[EXERCISE AIM] Beginning with the first line of the data below, set down each line exactly through the line that contains "GetKeyLength (btree s)".
BEGIN
(** When a node is to be had and the records, the new one among them, each leave ten
    bytes of half a node, [SplitLeft] takes a node for the first part of the records and
    leaves the rest, with the new record in its place.  The new node is linked between the
    left sibling and the right node and has its kind and height; no node but the new one,
    the sibling and the map changes, and the first leaf of the tree is kept up to date. *)
Theorem SplitLeft_correct s leftNode rightNode sib rnode R rightNum fl bl k h (i : nat)
    keyPtr recPtr raw keyLength recSize chain newNum s1 :
  geometry size s -> totalNodes (btree s) * size <= fcbEOF (agent s) -> totalNodes (btree s) < 2 ^ 32 ->
  AllocateNode s = Ok (noErr, newNum, s1) -> 0 <= newNum < totalNodes (btree s) ->
  map_changed contents size s s1 chain newNum true ->
  holds_sibling size s1 leftNode sib rightNum k h -> Some newNum <> sibling_number sib ->
  nodeBuffer rightNode = Some rnode -> node_holds size R rnode -> has_links rnode fl bl k h ->
  (h = 1 -> k = kBTLeafNode) -> 0 <= rightNum < 2 ^ 32 -> 0 <= bl < 2 ^ 32 -> -128 <= k < 128 -> 0 <= h < 256 ->
  (i <= length R)%nat -> KeyLength (btree s) keyPtr 0 = Ok raw ->
  GetKeyLength (btree s) keyPtr (k =? kBTLeafNode) = Ok keyLength -> 0 <= raw <= keyLength -> keyLength < 65533 ->
  Z.of_nat (size_of_length (btree s)) + raw <= Z.of_nat (length keyPtr) ->
  Z.of_nat (size_of_length (btree s)) <= recSize <= Z.of_nat (length recPtr) -> Z.even recSize = true ->
  let V := insert_at i (key_record (btree s) keyPtr raw keyLength (slice recPtr 0 recSize)) R in
  size < used_bytes V -> Forall (fun r => Z.of_nat (length r) <= size / 2 - 10) V ->
  exists ro leftNode' rightNode' s' lnode' rnode' m,
    SplitLeft s leftNode rightNode rightNum (Z.of_nat i) keyPtr recPtr recSize =
      Ok (noErr, ro, leftNode', rightNode', s') /\
    nodeBuffer leftNode' = Some lnode' /\ blockHeader leftNode' = Some newNum /\
    nodeBuffer rightNode' = Some rnode' /\ blockHeader rightNode' = blockHeader rightNode /\
    (0 < m < length V)%nat /\ node_holds size (take m V) lnode' /\ node_holds size (drop m V) rnode' /\
    has_links lnode' rightNum bl k h /\ has_links rnode' fl newNum k h /\
    (if decide (i < m)%nat then ro_insertNodeNum ro = newNum /\ ro_insertIndex ro = Z.of_nat i
     else ro_insertNodeNum ro = rightNum /\ ro_insertIndex ro = Z.of_nat (i - m)) /\
    sibling_linked contents s1 s' sib newNum /\
    (forall n, n ∉ map fst chain -> n <> newNum -> Some n <> sibling_number sib ->
       contents (agent s') n = contents (agent s) n) /\
    firstLeafNode (btree s') = (if (k =? kBTLeafNode) && (bl =? 0) then newNum else firstLeafNode (btree s)).
Proof using FSAgentLaws0.
  intros Hg HT HT32 Halloc Hnew Hmap Hsib Hns Hrb HR Hlinks Hleaf ? Hbl ? ? Hi Hraw HK Hrl Hkl Hkey Hrec He V Hbig Hsmall.
  destruct (split_prepare size contents s leftNode rightNode sib rnode R rightNum fl bl k h (Z.of_nat i)
    keyPtr recPtr recSize chain newNum s1) as (r2 & s2 & ln0 & rn0 & -> & Hhd & HL0 & Hl0 & HR0 & Hr0 & _ & Hsh & HE2 & Hlink & HC);
    try done.
  set (s3 := if _ && _ then _ else s2). pose proof Hsh as (_ & _ & _ & Hfirst & _ & Hnsz & _).
  pose proof Hg as (? & Hsz & _).
  assert (same_format (btree s) (btree s3)) as Hf.
  { unfold s3. destruct (_ && _); by apply same_shape_format in Hsh. }
  assert (nodeSize (btree s3) = size) as Hsz3 by (destruct Hf as (-> & _); done).
  pose proof Hl0 as (Hl0f & _). pose proof Hr0 as (_ & Hr0b & Hr0k & _).
  pose proof (KeyLength_format _ _ Hf keyPtr 0) as Ek. pose proof (GetKeyLength_format _ _ Hf keyPtr (k =? kBTLeafNode)) as Eg.
  pose proof (size_of_length_format _ _ Hf) as Es. rewrite Hraw in Ek. rewrite HK in Eg. rewrite <- Es in Hkey, Hrec.
  rewrite <- Hsz3 in HL0, HR0.
  destruct (RotateLeft_spec (btree s3) [] R keyPtr recPtr raw keyLength recSize i Hi Ek Hrl Hkl Hkey Hrec
    ln0 rn0 newNum rightNum k HL0 HR0 Hr0k Eg Hr0b Hl0f He) as (ro & l1 & r1 & Hrun & Hll & Hlr & Hres).
  assert (all_right (btree s3) R keyPtr recPtr raw keyLength recSize i = V) as HV.
  { unfold all_right, with_new. by rewrite (new_record_format _ _ Hf). }
  destruct Hres as [(m & Hm & Hcut & -> & HL1 & HR1)|(Hno & _)].
  2: { exfalso. destruct (node_holds_used _ _ _ HR) as [? _].
       destruct (cut_exists size R V (new_record (btree s) keyPtr recPtr raw keyLength recSize)) as (c & Hc & ? & ?);
         [lia|apply room_insert_at|apply insert_at_elem|done|lia|].
       apply (Hno c); [by rewrite HV|]. unfold cut_fits. by rewrite HV, Hsz3. }
  rewrite Hrun. cbn [mbind outcome_bind negb noErr Z.eqb].
  pose proof (rotated_nonempty (btree s3) [] R keyPtr recPtr raw keyLength recSize i m) as Hne.
  rewrite HV, Hsz3 in *. destruct Hne as [Hd Ht]; [done|done|]. specialize (Ht eq_refl).
  assert (0 < m < length V)%nat as Hm0.
  { split; [destruct m; [done|lia]|]. destruct (decide (m < length V)%nat); [done|]. rewrite drop_ge in Hd by lia. done. }
  assert (forall a b, same_links a b -> Z.of_nat (length a) = size -> Z.of_nat (length b) = size ->
    forall fl' bl', has_links a fl' bl' k h -> has_links b fl' bl' k h) as Hkeep.
  { intros. apply (has_links_same a); [done|lia|lia|done]. }
  do 4 eexists. exists l1, r1, m. split_and!; try done; try apply Hm0.
  - apply (Hkeep ln0); [done|apply HL0|apply HL1|done].
  - apply (Hkeep rn0); [done|apply HR0|apply HR1|done].
  - by destruct (decide (i < m)%nat).
  - destruct sib as [[ln lf]|]; [|done]. assert (agent s3 = agent s2) as E by (unfold s3; by destruct (_ && _)).
    simpl. rewrite E. by apply Hlink.
  - intros n Hn1 Hn2 Hn3. assert (agent s3 = agent s2) as -> by (unfold s3; by destruct (_ && _)). by apply HC.
  - unfold s3. by destruct (_ && _).
Qed.
End split_theorem.
Lemma InsertKeyRecord_bytes bt node i keyPtr kl recPtr n ok node' :
  Forall byte node -> Forall byte keyPtr -> Forall byte recPtr ->
  InsertKeyRecord bt node i keyPtr kl recPtr n = Ok (ok, node') -> Forall byte node'.
Proof.
  intros Hm Hk Hr. unfold InsertKeyRecord. cbv zeta. set (ks := if Z.odd _ then _ else _).
  intros H. apply bind_Ok in H as (fs & _ & H). destruct (fs <? _); [by injection H as _ <-|].
  apply bind_Ok in H as (io & _ & H). apply bind_Ok in H as (nr & _ & H). apply bind_Ok in H as (fo & _ & H).
  apply bind_Ok in H as (n1 & H1 & H). assert (Forall byte n1) as B1.
  { destruct (_ =? 0) in H1; [by injection H1 as <-|]. exact (bcopy_bytes _ _ _ _ Hm _ H1). }
  apply bind_Ok in H as (n2 & H2 & H). pose proof (InsertOffset_bytes _ _ _ _ B1 _ H2) as B2.
  apply bind_Ok in H as (n3 & H3 & H). assert (Forall byte n3) as B3.
  { destruct (big_keys bt) in H3; by apply (store_bytes n2 _ _ B2) in H3. }
  apply bind_Ok in H as (rk & _ & H). apply bind_Ok in H as (n4 & H4 & H).
  pose proof (copy_in_bytes _ _ _ _ _ B3 Hk _ H4) as B4.
  apply bind_Ok in H as (n5 & H5 & H). assert (Forall byte n5) as B5.
  { destruct (_ =? 0) in H5; [by injection H5 as <-|]. exact (bzero_bytes _ _ _ B4 _ H5). }
  apply bind_Ok in H as (n6 & H6 & H). injection H as _ <-. exact (copy_in_bytes _ _ _ _ _ B5 Hr _ H6).
Qed.

(** ** Insertion into a leaf with room *)

Section insert_leaf.
Context {W : Type} `{!FSAgent W} (size : Z) (contents : W -> Z -> buffer) `{!FSAgentLaws W size contents}.


Lemma UpdateNode_nil (s : fs W) r opts : nodeBuffer r = None -> UpdateNode s r opts = Ok (noErr, nil_node r, s).
Proof using Type. intros H. unfold UpdateNode. by rewrite H. Qed.

(** The record fits, and either it is not the first one or there is no parent. *)
Lemma InsertTree_fits s t keyPtr recPtr recSize targetNode node recs m (i : nat) replacing n0 raw bl h :
  0 <= m -> nodeBuffer targetNode = Some node -> blockHeader targetNode = Some m -> nodeSize (btree s) = size ->
  node_holds size recs node -> (i <= length recs)%nat -> t !! 1%nat = Some (mkPath m (Z.of_nat i)) ->
  bLink node = Ok bl -> bl <> m -> height node = Ok h -> (i <> 0%nat \/ h = treeDepth (btree s)) ->
  KeyLength (btree s) keyPtr 0 = Ok raw -> 0 <= raw < 65533 ->
  Z.of_nat (size_of_length (btree s)) + raw <= Z.of_nat (length keyPtr) ->
  Z.of_nat (size_of_length (btree s)) <= recSize <= Z.of_nat (length recPtr) ->
  let new := key_record (btree s) keyPtr raw raw (slice recPtr 0 recSize) in
  used_bytes recs + Z.of_nat (length new) + 2 <= size ->
  (forall node', InsertKeyRecord (btree s) node (Z.of_nat i) keyPtr raw recPtr recSize = Ok (true, node') ->
     node_holds size (insert_at i new recs) node' -> is_Ok (CheckNode (btree s) (fcbEOF (agent s)) node')) ->
  exists r' s' node', InsertTree s t keyPtr recPtr recSize targetNode (Z.of_nat i) 1 replacing n0 =
      Ok (noErr, m, r', t, s') /\
    nodeBuffer r' = None /\ updated contents s s' m node' /\
    node_holds size (insert_at i new recs) node' /\ same_links node node' /\
    InsertKeyRecord (btree s) node (Z.of_nat i) keyPtr raw recPtr recSize = Ok (true, node').
Proof using FSAgentLaws0.
  intros Hm0 Hb Hhd Hsz Hh Hi Htab Hbl Hne Hhe Hroot Hraw Hrl Hkey Hrec new Hfit Hck.
  assert (Z.of_nat (length new) = padded_key_size (btree s) raw + recSize) as Hlen.
  { unfold new. rewrite key_record_length by lia. rewrite slice_length by lia. done. }
  rewrite used_bytes_offset in Hfit. rewrite <- Hsz in Hh.
  destruct (InsertKeyRecord_fits (btree s) recs node i keyPtr raw raw recPtr recSize)
    as (node' & Hrun & Hh' & Hl); [done|done|done|lia|lia|done|done|lia|].
  fold new in Hh'.
  destruct (same_links_holds _ _ _ _ _ Hl Hh Hh') as (_ & _ & _ & Ehe).
  destruct (UpdateNode_stores size contents s m (set_buffer targetNode node') node' kLockTransaction)
    as (r' & s' & Hup & Hnil & Hupd); [done|done|done|done|apply Hck; [done|by rewrite <- Hsz]|].
  exists r', s', node'. rewrite Hsz in Hh'. split_and!; try done.
  unfold InsertTree, GetKeyLength. cbn [Z.eqb Pos.eqb orb]. rewrite Hraw. cbn [mbind outcome_bind].
  change (S kMaxDepthEntries) with (S 16). cbn [InsertLevel].
  rewrite (path_at_ok t 1 _ Htab : path_at t 1 = _). cbn [mbind outcome_bind tp_node].
  unfold InsertNode. rewrite Hb. cbn [of_option mbind outcome_bind]. rewrite Hbl. cbn [mbind outcome_bind].
  rewrite (proj2 (Z.eqb_neq m bl)) by congruence. cbv zeta. cbv iota. rewrite Hb. cbn [of_option mbind outcome_bind].
  cbn [ik_keyPtr ik_keyLength ik_recPtr ik_recSize]. rewrite Hrun. cbn [mbind outcome_bind]. rewrite Ehe, Hhe.
  cbn [mbind outcome_bind].
  assert ((Z.of_nat i =? 0) && negb (h =? treeDepth (btree s)) = false) as ->.
  { destruct Hroot as [Hi0| ->]; [rewrite (proj2 (Z.eqb_neq (Z.of_nat i) 0)) by lia; done|].
    rewrite Z.eqb_refl. apply andb_false_r. }
  cbn [negb noErr Z.eqb in_rootSplit mbind outcome_bind in_newNode in_insertParent in_updateParent orb in_right in_left].
  unfold level_finish. rewrite Hup. cbn [mbind outcome_bind negb noErr Z.eqb]. rewrite UpdateNode_nil by done.
  done.
Qed.
End insert_leaf.
Definition BTIterateRecord (f : FCB W) (operation : Z) (iterator : option BTreeIterator)
    (record : option FSBufferDescriptor) (recordLen : option Z)
    : outcome (Z * option BTreeIterator * option FSBufferDescriptor * option Z * FCB W) :=
  on_btree f (fsBTInvalidFileErr, iterator, record, recordLen)
    (fun s => iterate_record keyCompareProc stack s operation iterator record recordLen).

(** The control block is not checked. *)
Definition BTIterateRecords {C} (callBackProc : buffer -> buffer -> Z -> C -> Z * C) (fuel : nat) (f : FCB W)
    (operation : Z) (iterator : option BTreeIterator) (c : C) : outcome (Z * option BTreeIterator * C * FCB W) :=
  b ← of_option (fcbBTCBPtr f);
  '(err, iterator, c, s) ← iterate_records keyCompareProc stack callBackProc fuel (mkFs b (fcb_vcbFlags f) (fcb_agent f))
                              operation iterator c;
  Ok (err, iterator, c, opened s (lastfsync f)).

Definition check_params (f : FCB W) (it : BTreeIterator) (data : buffer) (recordLen : Z) : outcome Z :=
  CheckInsertParams (Some (fcbBTCBPtr f)) (Some (it_key it)) (Some data) recordLen.

Definition BTInsertRecord (f : FCB W) (it : BTreeIterator) (data : buffer) (recordLen : Z)
    : outcome (Z * BTreeIterator * FCB W) :=
  err ← check_params f it data recordLen;
  if negb (err =? noErr) then Ok (err, it, f)
  else on_btree f (err, it) (fun s => insert_record keyCompareProc stack s it data recordLen).

Definition BTReplaceRecord (f : FCB W) (it : BTreeIterator) (data : buffer) (recordLen : Z)
    : outcome (Z * BTreeIterator * FCB W) :=
  err ← check_params f it data recordLen;
  if negb (err =? noErr) then Ok (err, it, f)
  else on_btree f (err, it) (fun s => replace_record keyCompareProc stack s it data recordLen).

(** The control block is not checked. *)
Definition BTUpdateRecord {C} (callBackProc : buffer -> buffer -> Z -> C -> Z * buffer * C) (f : FCB W)
    (it : BTreeIterator) (c : C) : outcome (Z * BTreeIterator * C * FCB W) :=
  b ← of_option (fcbBTCBPtr f);
  '(err, it, c, s) ← update_record keyCompareProc stack callBackProc (mkFs b (fcb_vcbFlags f) (fcb_agent f)) it c;
  Ok (err, it, c, opened s (lastfsync f)).

(** Without a control block the error exit calls [ReleaseNode] with no block to release. *)
Definition BTDeleteRecord (f : FCB W) (it : BTreeIterator) : outcome (Z * BTreeIterator * FCB W) :=
  on_btree f (fsBTInvalidFileErr, it) (fun s => delete_record keyCompareProc stack s it).

Definition BTGetInformation (f : FCB W) : Z * option BTreeInfoRec :=
  match fcbBTCBPtr f with
  | None => (fsBTInvalidFileErr, None)
  | Some b => (noErr, Some (mkInfo (nodeSize b) (maxKeyLength b) (treeDepth b) (lastfsync f) (leafRecords b)
                              (totalNodes b) (freeNodes b)))
  end.

Definition BTIsDirty (f : FCB W) : outcome Z := b ← of_option (fcbBTCBPtr f); Ok (TreeIsDirty b).

Definition BTFlushPath (f : FCB W) : outcome (Z * FCB W) :=
  on_btree f fsBTInvalidFileErr (fun s => UpdateHeader s false).

(** The fields read from a header, but for node size and attributes. *)
Definition load_header (b : BTreeControlBlock) (h : BTHeaderRec) (size attr flg write : Z) : BTreeControlBlock :=
  mkBTree (h_btreeType h) (h_treeDepth h) (h_rootNode h) (h_leafRecords h) (h_firstLeafNode h) (h_lastLeafNode h) size
    (h_maxKeyLength h) (h_totalNodes h) (h_freeNodes h) flg attr write
    (numGetNodes b) (numGetNewNodes b) (numReleaseNodes b) (numUpdateNodes b) (numMapNodesRead b)
    (numHintChecks b) (numPossibleHints b) (numValidHints b).

Definition BTReloadData (f : FCB W) : outcome (Z * FCB W) :=
  on_btree f fsBTInvalidFileErr (fun s =>
    '(err, node, s) ← GetNode s kHeaderNodeNum no_node;
    if negb (err =? noErr) then Ok (err, s)
    else
      b ← of_option (nodeBuffer node);
      _ ← get_bytes b sizeof_BTNodeDescriptor 106;
      let header := header_at b sizeof_BTNodeDescriptor in
      let err := VerifyHeader (fcbEOF (agent s)) header in
      let bt := btree s in
      let s := if err =? noErr
               then with_tree s (load_header bt header (nodeSize bt) (attributes bt) (Z.land (flags bt) (Z.lnot kBTHeaderDirty))
                                   (writeCount bt))
               else s in
      let '(_, _, s) := ReleaseNode s node in
      Ok (err, s)).

(** In these the lock of the control block is asserted before the pointer is checked. *)
Definition BTGetLastSync (f : FCB W) : outcome (Z * Z) :=
  _ ← of_option (fcbBTCBPtr f); Ok (noErr, lastfsync f).

(** [M_ReturnErrorIf(lastsync, paramErr)] *)
Definition BTSetLastSync (f : FCB W) (lastsync : Z) : outcome (Z * FCB W) :=
  b ← of_option (fcbBTCBPtr f);
  if negb (lastsync =? 0) then Ok (paramErr, f)
  else Ok (noErr, mkFCB (Some b) lastsync (fcb_vcbFlags f) (fcb_agent f)).

Definition BTCheckFreeSpace (f : FCB W) : outcome (Z * FCB W) :=
  b ← of_option (fcbBTCBPtr f);
  '(err, s) ← BTCheckFreeSpace_open (mkFs b (fcb_vcbFlags f) (fcb_agent f));
  Ok (err, opened s (lastfsync f)).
END
[YOUR SOLUTION]
(** When a node is to be had and the records, the new one among them, each leave ten
    bytes of half a node, [SplitLeft] takes a node for the first part of the records and
    leaves the rest, with the new record in its place.  The new node is linked between the
    left sibling and the right node and has its kind and height; no node but the new one,
    the sibling and the map changes, and the first leaf of the tree is kept up to date. *)
Theorem SplitLeft_correct s leftNode rightNode sib rnode R rightNum fl bl k h (i : nat)
    keyPtr recPtr raw keyLength recSize chain newNum s1 :
  geometry size s -> totalNodes (btree s) * size <= fcbEOF (agent s) -> totalNodes (btree s) < 2 ^ 32 ->
  AllocateNode s = Ok (noErr, newNum, s1) -> 0 <= newNum < totalNodes (btree s) ->
  map_changed contents size s s1 chain newNum true ->
  holds_sibling size s1 leftNode sib rightNum k h -> Some newNum <> sibling_number sib ->
  nodeBuffer rightNode = Some rnode -> node_holds size R rnode -> has_links rnode fl bl k h ->
  (h = 1 -> k = kBTLeafNode) -> 0 <= rightNum < 2 ^ 32 -> 0 <= bl < 2 ^ 32 -> -128 <= k < 128 -> 0 <= h < 256 ->
  (i <= length R)%nat -> KeyLength (btree s) keyPtr 0 = Ok raw ->
  GetKeyLength (btree s) keyPtr (k =? kBTLeafNode) = Ok keyLength -> 0 <= raw <= keyLength -> keyLength < 65533 ->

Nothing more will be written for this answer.